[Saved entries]
☆ ☆ ☆ ☆
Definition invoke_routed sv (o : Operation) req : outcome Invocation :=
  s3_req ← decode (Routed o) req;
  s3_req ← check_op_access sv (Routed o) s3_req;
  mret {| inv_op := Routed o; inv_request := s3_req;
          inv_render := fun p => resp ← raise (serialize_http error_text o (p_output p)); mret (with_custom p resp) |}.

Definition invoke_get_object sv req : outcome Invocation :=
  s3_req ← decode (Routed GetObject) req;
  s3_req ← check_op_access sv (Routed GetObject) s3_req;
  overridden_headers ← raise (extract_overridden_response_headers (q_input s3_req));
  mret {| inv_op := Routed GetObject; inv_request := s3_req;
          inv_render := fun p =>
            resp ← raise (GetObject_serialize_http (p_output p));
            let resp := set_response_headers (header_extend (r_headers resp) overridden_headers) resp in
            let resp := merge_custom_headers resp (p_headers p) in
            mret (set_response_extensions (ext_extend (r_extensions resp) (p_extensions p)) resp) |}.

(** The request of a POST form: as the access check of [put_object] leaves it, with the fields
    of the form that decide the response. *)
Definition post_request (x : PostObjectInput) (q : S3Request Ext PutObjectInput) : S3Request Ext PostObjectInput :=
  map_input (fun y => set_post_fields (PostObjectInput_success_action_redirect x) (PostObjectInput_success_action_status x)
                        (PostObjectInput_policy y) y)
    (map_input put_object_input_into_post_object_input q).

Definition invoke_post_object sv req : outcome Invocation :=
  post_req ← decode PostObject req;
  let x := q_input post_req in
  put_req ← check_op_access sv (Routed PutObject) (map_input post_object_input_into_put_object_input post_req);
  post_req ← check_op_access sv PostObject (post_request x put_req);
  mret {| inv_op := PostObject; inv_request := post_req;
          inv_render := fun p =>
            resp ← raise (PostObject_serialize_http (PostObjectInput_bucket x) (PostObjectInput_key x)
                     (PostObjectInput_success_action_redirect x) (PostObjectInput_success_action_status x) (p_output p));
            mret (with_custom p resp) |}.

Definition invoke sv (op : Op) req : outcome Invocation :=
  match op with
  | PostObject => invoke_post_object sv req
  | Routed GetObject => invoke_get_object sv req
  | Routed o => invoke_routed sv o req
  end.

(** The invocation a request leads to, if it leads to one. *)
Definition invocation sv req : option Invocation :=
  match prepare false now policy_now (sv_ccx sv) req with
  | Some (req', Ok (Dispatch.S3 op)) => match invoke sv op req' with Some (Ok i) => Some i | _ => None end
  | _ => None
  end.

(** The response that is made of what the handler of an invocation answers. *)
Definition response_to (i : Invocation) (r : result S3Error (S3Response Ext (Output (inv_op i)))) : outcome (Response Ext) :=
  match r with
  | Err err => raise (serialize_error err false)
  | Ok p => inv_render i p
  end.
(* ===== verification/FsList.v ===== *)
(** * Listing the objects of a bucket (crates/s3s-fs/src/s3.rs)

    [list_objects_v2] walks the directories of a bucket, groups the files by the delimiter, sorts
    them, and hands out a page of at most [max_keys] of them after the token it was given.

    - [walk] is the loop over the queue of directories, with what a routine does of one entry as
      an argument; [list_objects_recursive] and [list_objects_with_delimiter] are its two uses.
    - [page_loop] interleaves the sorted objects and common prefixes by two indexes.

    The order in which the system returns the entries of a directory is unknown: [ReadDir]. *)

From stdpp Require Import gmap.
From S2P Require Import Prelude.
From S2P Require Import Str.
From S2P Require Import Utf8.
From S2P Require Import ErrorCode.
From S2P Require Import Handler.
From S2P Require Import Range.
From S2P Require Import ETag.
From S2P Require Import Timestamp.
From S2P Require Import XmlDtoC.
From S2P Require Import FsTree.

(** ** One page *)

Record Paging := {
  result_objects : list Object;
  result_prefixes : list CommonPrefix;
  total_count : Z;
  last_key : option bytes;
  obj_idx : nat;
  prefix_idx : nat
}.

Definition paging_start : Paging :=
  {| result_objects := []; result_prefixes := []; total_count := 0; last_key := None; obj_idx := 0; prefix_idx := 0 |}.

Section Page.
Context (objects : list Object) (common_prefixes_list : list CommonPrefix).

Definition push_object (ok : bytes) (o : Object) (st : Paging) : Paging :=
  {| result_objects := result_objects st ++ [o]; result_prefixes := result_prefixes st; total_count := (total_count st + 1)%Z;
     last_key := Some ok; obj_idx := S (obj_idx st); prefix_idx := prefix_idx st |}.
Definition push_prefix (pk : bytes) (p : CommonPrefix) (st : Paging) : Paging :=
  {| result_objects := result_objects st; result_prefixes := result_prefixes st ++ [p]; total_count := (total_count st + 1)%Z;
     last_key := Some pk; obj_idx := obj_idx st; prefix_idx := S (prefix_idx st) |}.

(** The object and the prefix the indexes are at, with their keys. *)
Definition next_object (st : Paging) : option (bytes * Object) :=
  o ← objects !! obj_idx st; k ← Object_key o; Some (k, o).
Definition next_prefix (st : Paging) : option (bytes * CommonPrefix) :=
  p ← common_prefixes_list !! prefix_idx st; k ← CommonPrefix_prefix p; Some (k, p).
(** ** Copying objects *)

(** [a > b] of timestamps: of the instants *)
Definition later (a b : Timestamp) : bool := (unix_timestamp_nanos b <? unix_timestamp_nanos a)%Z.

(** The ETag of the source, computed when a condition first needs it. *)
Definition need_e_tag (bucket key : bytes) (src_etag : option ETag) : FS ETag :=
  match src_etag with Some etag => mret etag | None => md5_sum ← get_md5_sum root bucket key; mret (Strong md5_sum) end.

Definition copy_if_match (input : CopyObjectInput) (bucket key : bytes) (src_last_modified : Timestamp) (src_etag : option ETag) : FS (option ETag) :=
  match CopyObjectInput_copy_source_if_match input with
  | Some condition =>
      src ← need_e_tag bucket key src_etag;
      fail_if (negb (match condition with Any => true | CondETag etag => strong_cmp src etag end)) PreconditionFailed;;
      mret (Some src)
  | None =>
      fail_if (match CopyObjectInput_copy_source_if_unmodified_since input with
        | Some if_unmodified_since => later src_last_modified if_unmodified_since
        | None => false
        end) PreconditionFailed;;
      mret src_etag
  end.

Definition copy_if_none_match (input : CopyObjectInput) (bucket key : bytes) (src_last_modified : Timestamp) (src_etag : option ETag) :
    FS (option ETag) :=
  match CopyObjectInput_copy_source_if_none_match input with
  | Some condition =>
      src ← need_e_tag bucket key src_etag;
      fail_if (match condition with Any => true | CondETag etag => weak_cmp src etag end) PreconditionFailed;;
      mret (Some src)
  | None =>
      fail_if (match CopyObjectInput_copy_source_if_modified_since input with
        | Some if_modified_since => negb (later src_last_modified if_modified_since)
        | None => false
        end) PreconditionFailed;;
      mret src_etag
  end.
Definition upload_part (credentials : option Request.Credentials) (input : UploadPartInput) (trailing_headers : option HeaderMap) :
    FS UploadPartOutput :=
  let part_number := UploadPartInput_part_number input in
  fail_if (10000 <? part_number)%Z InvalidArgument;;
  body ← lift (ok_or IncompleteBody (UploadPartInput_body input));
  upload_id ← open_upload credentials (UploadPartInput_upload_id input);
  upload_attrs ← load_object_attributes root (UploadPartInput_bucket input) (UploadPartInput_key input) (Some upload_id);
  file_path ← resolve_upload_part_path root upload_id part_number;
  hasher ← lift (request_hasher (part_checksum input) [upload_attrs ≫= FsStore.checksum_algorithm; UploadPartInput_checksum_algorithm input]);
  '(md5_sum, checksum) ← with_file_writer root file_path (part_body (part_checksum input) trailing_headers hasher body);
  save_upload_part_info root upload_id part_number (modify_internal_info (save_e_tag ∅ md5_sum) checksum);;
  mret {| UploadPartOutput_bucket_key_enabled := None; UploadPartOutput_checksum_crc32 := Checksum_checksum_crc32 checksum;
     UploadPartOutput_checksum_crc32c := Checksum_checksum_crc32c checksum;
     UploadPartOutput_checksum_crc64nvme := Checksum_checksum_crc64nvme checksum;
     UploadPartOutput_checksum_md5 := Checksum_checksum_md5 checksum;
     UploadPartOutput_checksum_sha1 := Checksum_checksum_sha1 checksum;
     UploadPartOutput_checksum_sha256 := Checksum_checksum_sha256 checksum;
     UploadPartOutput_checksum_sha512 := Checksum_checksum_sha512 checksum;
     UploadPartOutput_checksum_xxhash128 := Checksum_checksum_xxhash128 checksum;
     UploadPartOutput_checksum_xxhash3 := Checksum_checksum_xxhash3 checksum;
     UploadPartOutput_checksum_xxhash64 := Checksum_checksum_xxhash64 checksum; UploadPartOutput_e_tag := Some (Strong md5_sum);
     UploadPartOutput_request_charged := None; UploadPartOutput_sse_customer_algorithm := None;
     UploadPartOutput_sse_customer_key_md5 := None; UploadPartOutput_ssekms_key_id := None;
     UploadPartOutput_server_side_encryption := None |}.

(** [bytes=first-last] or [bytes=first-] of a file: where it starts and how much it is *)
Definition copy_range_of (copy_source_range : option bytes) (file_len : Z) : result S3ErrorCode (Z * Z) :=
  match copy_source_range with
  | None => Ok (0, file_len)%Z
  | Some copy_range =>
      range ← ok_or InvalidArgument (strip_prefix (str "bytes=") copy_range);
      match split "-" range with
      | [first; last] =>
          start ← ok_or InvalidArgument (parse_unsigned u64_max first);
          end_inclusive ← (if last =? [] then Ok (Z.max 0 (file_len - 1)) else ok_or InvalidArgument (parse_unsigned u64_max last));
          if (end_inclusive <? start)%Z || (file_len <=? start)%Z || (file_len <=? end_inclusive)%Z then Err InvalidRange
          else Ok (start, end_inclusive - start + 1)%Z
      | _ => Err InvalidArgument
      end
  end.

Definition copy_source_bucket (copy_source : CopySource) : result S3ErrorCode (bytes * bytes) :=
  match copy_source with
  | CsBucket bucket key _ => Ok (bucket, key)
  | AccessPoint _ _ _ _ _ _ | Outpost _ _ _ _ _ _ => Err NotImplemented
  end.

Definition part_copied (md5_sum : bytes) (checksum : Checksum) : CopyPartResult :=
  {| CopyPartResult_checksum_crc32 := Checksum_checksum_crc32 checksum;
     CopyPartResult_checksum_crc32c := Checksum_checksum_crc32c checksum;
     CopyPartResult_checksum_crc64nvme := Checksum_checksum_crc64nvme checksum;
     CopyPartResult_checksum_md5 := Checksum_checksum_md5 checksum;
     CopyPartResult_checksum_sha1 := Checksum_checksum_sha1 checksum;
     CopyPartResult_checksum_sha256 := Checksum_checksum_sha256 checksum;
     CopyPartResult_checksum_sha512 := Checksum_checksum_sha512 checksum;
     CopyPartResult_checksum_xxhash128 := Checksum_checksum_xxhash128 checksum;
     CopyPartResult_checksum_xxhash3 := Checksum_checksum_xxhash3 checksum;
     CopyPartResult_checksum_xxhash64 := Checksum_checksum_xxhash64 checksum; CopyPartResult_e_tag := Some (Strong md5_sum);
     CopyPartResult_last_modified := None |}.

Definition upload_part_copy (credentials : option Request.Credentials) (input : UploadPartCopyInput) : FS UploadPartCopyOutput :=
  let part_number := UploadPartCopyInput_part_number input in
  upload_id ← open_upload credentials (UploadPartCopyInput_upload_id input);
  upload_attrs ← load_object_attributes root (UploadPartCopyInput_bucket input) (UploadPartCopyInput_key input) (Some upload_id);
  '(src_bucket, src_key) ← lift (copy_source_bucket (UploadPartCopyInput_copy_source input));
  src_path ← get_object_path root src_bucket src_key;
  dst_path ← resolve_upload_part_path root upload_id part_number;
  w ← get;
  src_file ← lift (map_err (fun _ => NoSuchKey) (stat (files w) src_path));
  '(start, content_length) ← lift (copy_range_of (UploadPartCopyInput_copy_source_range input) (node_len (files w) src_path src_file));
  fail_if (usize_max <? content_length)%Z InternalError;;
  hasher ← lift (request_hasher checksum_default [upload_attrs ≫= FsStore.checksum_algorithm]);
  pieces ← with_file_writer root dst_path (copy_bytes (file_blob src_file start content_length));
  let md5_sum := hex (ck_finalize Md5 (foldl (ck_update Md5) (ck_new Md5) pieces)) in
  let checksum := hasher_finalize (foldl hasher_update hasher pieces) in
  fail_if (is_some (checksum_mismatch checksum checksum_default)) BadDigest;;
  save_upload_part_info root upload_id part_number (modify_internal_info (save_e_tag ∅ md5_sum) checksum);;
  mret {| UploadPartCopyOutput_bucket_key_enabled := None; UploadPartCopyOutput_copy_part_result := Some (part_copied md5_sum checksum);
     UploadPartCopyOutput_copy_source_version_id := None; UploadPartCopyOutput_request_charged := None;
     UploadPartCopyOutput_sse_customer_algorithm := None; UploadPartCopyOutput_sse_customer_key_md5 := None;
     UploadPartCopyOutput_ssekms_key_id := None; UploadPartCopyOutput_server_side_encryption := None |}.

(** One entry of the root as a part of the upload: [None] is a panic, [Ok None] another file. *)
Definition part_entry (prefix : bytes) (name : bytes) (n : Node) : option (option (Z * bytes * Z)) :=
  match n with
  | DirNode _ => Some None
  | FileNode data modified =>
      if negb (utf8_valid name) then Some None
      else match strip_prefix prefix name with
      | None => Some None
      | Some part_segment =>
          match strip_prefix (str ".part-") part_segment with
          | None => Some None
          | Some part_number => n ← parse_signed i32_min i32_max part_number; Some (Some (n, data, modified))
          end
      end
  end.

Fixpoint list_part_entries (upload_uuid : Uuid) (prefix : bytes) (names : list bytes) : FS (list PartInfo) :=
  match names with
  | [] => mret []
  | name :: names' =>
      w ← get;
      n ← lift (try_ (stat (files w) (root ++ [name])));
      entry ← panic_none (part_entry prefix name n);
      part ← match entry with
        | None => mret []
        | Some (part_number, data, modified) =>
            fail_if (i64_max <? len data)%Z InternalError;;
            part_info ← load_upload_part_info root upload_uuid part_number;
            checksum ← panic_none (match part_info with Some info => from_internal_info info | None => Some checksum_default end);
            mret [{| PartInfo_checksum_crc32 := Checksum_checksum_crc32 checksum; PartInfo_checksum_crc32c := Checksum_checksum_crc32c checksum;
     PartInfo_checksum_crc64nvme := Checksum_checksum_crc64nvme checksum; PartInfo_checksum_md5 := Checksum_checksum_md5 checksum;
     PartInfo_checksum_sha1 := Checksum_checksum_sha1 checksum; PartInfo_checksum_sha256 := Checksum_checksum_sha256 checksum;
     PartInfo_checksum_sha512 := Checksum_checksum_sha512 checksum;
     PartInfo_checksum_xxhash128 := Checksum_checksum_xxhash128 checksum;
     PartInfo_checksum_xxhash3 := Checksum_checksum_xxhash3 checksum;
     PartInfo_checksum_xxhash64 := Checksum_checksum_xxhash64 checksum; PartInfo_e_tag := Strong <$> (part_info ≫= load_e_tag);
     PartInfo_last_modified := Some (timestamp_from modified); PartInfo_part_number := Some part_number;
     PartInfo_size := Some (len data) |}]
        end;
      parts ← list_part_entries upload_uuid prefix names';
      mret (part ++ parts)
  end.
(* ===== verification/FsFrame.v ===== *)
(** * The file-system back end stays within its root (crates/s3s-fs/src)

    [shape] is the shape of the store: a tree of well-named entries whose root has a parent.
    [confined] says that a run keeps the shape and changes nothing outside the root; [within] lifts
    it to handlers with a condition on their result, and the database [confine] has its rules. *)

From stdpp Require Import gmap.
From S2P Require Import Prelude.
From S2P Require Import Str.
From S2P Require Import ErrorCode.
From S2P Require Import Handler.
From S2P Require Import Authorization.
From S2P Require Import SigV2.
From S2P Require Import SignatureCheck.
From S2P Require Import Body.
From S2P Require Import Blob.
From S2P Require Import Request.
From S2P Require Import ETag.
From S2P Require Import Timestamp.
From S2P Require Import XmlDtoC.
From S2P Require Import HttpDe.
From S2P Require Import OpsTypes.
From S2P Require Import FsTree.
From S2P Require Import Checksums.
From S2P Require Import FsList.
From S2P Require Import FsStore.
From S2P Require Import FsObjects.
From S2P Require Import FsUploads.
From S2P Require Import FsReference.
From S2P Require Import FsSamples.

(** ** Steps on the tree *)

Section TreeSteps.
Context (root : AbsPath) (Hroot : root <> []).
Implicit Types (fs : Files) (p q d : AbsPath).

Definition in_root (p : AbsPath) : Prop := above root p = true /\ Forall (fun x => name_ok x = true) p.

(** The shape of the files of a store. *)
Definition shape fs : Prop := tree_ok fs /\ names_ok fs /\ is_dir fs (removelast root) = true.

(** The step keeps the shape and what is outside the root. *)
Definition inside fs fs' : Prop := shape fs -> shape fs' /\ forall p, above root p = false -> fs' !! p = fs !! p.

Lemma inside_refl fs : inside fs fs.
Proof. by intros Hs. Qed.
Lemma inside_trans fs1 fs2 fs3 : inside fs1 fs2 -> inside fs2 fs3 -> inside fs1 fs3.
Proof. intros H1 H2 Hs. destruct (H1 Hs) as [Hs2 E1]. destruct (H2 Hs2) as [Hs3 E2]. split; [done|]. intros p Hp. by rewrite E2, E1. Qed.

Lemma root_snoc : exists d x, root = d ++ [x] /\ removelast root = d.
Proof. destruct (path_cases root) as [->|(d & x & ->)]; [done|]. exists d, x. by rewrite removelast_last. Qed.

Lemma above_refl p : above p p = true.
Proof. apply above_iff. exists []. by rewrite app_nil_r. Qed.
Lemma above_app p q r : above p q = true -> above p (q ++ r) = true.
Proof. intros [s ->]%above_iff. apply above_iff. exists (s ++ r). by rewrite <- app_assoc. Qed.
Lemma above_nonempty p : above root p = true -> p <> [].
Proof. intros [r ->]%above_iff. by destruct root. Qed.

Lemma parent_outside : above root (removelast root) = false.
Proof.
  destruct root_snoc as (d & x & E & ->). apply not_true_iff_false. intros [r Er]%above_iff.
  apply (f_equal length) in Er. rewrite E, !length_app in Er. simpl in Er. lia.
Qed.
☆ ☆ ☆ ☆
• What you should do:
Using the data above, repeat exactly the lines that begin at the line with "Definition upload_part_copy (credentials" and end at the line with "(part_copied md5_sum checksum);", both ends included.

• Written solution:
Definition upload_part_copy (credentials : option Request.Credentials) (input : UploadPartCopyInput) : FS UploadPartCopyOutput :=
  let part_number := UploadPartCopyInput_part_number input in
  upload_id ← open_upload credentials (UploadPartCopyInput_upload_id input);
  upload_attrs ← load_object_attributes root (UploadPartCopyInput_bucket input) (UploadPartCopyInput_key input) (Some upload_id);
  '(src_bucket, src_key) ← lift (copy_source_bucket (UploadPartCopyInput_copy_source input));
  src_path ← get_object_path root src_bucket src_key;
  dst_path ← resolve_upload_part_path root upload_id part_number;
  w ← get;
  src_file ← lift (map_err (fun _ => NoSuchKey) (stat (files w) src_path));
  '(start, content_length) ← lift (copy_range_of (UploadPartCopyInput_copy_source_range input) (node_len (files w) src_path src_file));
  fail_if (usize_max <? content_length)%Z InternalError;;
  hasher ← lift (request_hasher checksum_default [upload_attrs ≫= FsStore.checksum_algorithm]);
  pieces ← with_file_writer root dst_path (copy_bytes (file_blob src_file start content_length));
  let md5_sum := hex (ck_finalize Md5 (foldl (ck_update Md5) (ck_new Md5) pieces)) in
  let checksum := hasher_finalize (foldl hasher_update hasher pieces) in
  fail_if (is_some (checksum_mismatch checksum checksum_default)) BadDigest;;
  save_upload_part_info root upload_id part_number (modify_internal_info (save_e_tag ∅ md5_sum) checksum);;
  mret {| UploadPartCopyOutput_bucket_key_enabled := None; UploadPartCopyOutput_copy_part_result := Some (part_copied md5_sum checksum);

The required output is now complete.